• Problem statement: Restrict the output to the lines below starting at the one that contains "A [context.Context] is" and ending at the one that contains "through the search, so", and restate them word for word, both ends included.

• Data records:

(* ===== verification/CallGraph.v ===== *)
(** * Searching the call graph

    The graph routines of [pkg/projectmodel] that run over an already built call
    graph: the adjacency map, the bounded breadth-first search and the walk back along
    its parents ([callgraph_*.go]), reachability from handlers to database calls
    ([go_reachability*.go], [ts_reachability.go]) and the search for routes that avoid
    a required layer ([go_layer_bypass*.go], [ts_layer_bypass*.go], [layer_bypass_*.go]).
    The call graph itself, its sources and the positions of its nodes come from SSA and
    are arguments.

    A [context.Context] is polled by [ctx.Err()] and, once done, stays done: it is
    modelled as the number of polls still to be answered with a live context, threaded
    through the search, so every instant at which a deadline can strike is a value. *)

From stdpp Require Import sorting fin_sets fin_maps.
From S2P Require Import Prelude GoOrder GoText Domain.

(** ** Contexts *)

(** [None]: never done; [Some n]: the next [n] polls find it live. *)
Definition Ctx : Type := option nat.

(** [ctx.Err() != nil], and the context as the next poll finds it. *)
Definition ctx_done (ctx : Ctx) : bool * Ctx :=
  match ctx with
  | None => (false, None)
  | Some O => (true, Some O)
  | Some (S n) => (false, Some n)
  end.

(** ** The graph *)

Notation Adjacency := (gmap string (list string)).

(** A set of strings, [map[string]bool] holding [true], as its sorted keys.
    go: pkg/projectmodel/sorted_keys.go#mapKeysSorted *)
Definition mapKeysSorted (m : gset string) : list string := sort_strings (elements m).

(** go: pkg/projectmodel/callgraph_adjacency.go#buildCallGraphAdjacency *)
Definition buildCallGraphAdjacency (facts : list CallFact) : Adjacency :=
  let tmp := fold_left (λ (tmp : gmap string (gset string)) f,
    <[cf_From f := {[cf_To f]} ∪ default ∅ (tmp !! cf_From f)]> tmp) facts ∅ in
  mapKeysSorted <$> tmp.

(** go: pkg/projectmodel/callgraph_adjacency.go#keptNeighbors *)
Fixpoint keptNeighbors (tos : list string) (removed : gset string) : list string :=
  match tos with
  | [] => []
  | to :: rest =>
      if bool_decide (to ∈ removed) then keptNeighbors rest removed
      else to :: keptNeighbors rest removed
  end.

(** go: pkg/projectmodel/callgraph_adjacency.go#removeLayerNodesFromAdjacency *)
Definition removeLayerNodesFromAdjacency (adjacency : Adjacency) (removed : gset string) : Adjacency :=
  map_imap (λ from tos,
    if bool_decide (from ∈ removed) then None
    else match keptNeighbors tos removed with [] => None | kept => Some kept end) adjacency.

(** ** Breadth-first search *)

(** go: pkg/projectmodel/callgraph_shortest_paths.go#bfsBudget *)
Record bfsBudget := mkBfsBudget { bb_visited : Z; bb_max : Z }.

(** go: pkg/projectmodel/callgraph_shortest_paths.go#bfsFrontier *)
Record bfsFrontier := mkBfsFrontier {
  bf_parents : gmap string string; bf_visited : gset string; bf_queue : list string
}.

(** go: pkg/projectmodel/callgraph_shortest_paths.go#enqueue *)
Fixpoint enqueue (f : bfsFrontier) (nexts : list string) (node : string) : bfsFrontier :=
  match nexts with
  | [] => f
  | next :: rest =>
      if bool_decide (next ∈ bf_visited f) then enqueue f rest node
      else enqueue (mkBfsFrontier (<[next := node]> (bf_parents f)) ({[next]} ∪ bf_visited f)
                      (bf_queue f ++ [next])) rest node
  end.

(** [adjacency[node]]. *)
Definition neighbors (adjacency : Adjacency) (node : string) : list string :=
  default [] (adjacency !! node).

(** The loop of [shortestPaths]; [None] when the fuel ran out.  The result holds the
    parents, whether the search was stopped, the budget and the context. *)
Fixpoint bfs_loop (fuel : nat) (ctx : Ctx) (b : bfsBudget) (adjacency : Adjacency) (f : bfsFrontier) :
    option (gmap string string * bool * bfsBudget * Ctx) :=
  match bf_queue f with
  | [] => Some (bf_parents f, false, b, ctx)
  | node :: queue =>
      match fuel with
      | O => None
      | S fuel =>
          let '(done, ctx) := ctx_done ctx in
          if done then Some (bf_parents f, true, b, ctx)
          else if (0 <? bb_max b)%Z && (bb_max b <=? bb_visited b)%Z
          then Some (bf_parents f, true, b, ctx)
          else bfs_loop fuel ctx (mkBfsBudget (bb_visited b + 1) (bb_max b)) adjacency
                 (enqueue (mkBfsFrontier (bf_parents f) (bf_visited f) queue)
                    (neighbors adjacency node) node)
      end
  end.

(** Every node the search can meet: the ends of edges. *)
Definition targets (adjacency : Adjacency) : gset string :=
  map_fold (λ _ tos acc, list_to_set tos ∪ acc) ∅ adjacency.

(** One iteration per node at most: the source and the ends of edges. *)
Definition bfs_fuel (adjacency : Adjacency) : nat := S (size (targets adjacency)).

Definition start_frontier (source : string) : bfsFrontier :=
  mkBfsFrontier {[source := ""]} {[source]} [source].

(** The fuel always suffices ([bfs_loop_enough]), so the default is never taken.
    go: pkg/projectmodel/callgraph_shortest_paths.go#shortestPaths *)
Definition shortestPaths (ctx : Ctx) (b : bfsBudget) (source : string) (adjacency : Adjacency) :
    gmap string string * bool * bfsBudget * Ctx :=
  default (∅, true, b, ctx) (bfs_loop (bfs_fuel adjacency) ctx b adjacency (start_frontier source)).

• Output for this exercise:
    A [context.Context] is polled by [ctx.Err()] and, once done, stays done: it is
    modelled as the number of polls still to be answered with a live context, threaded
    through the search, so every instant at which a deadline can strike is a value. *)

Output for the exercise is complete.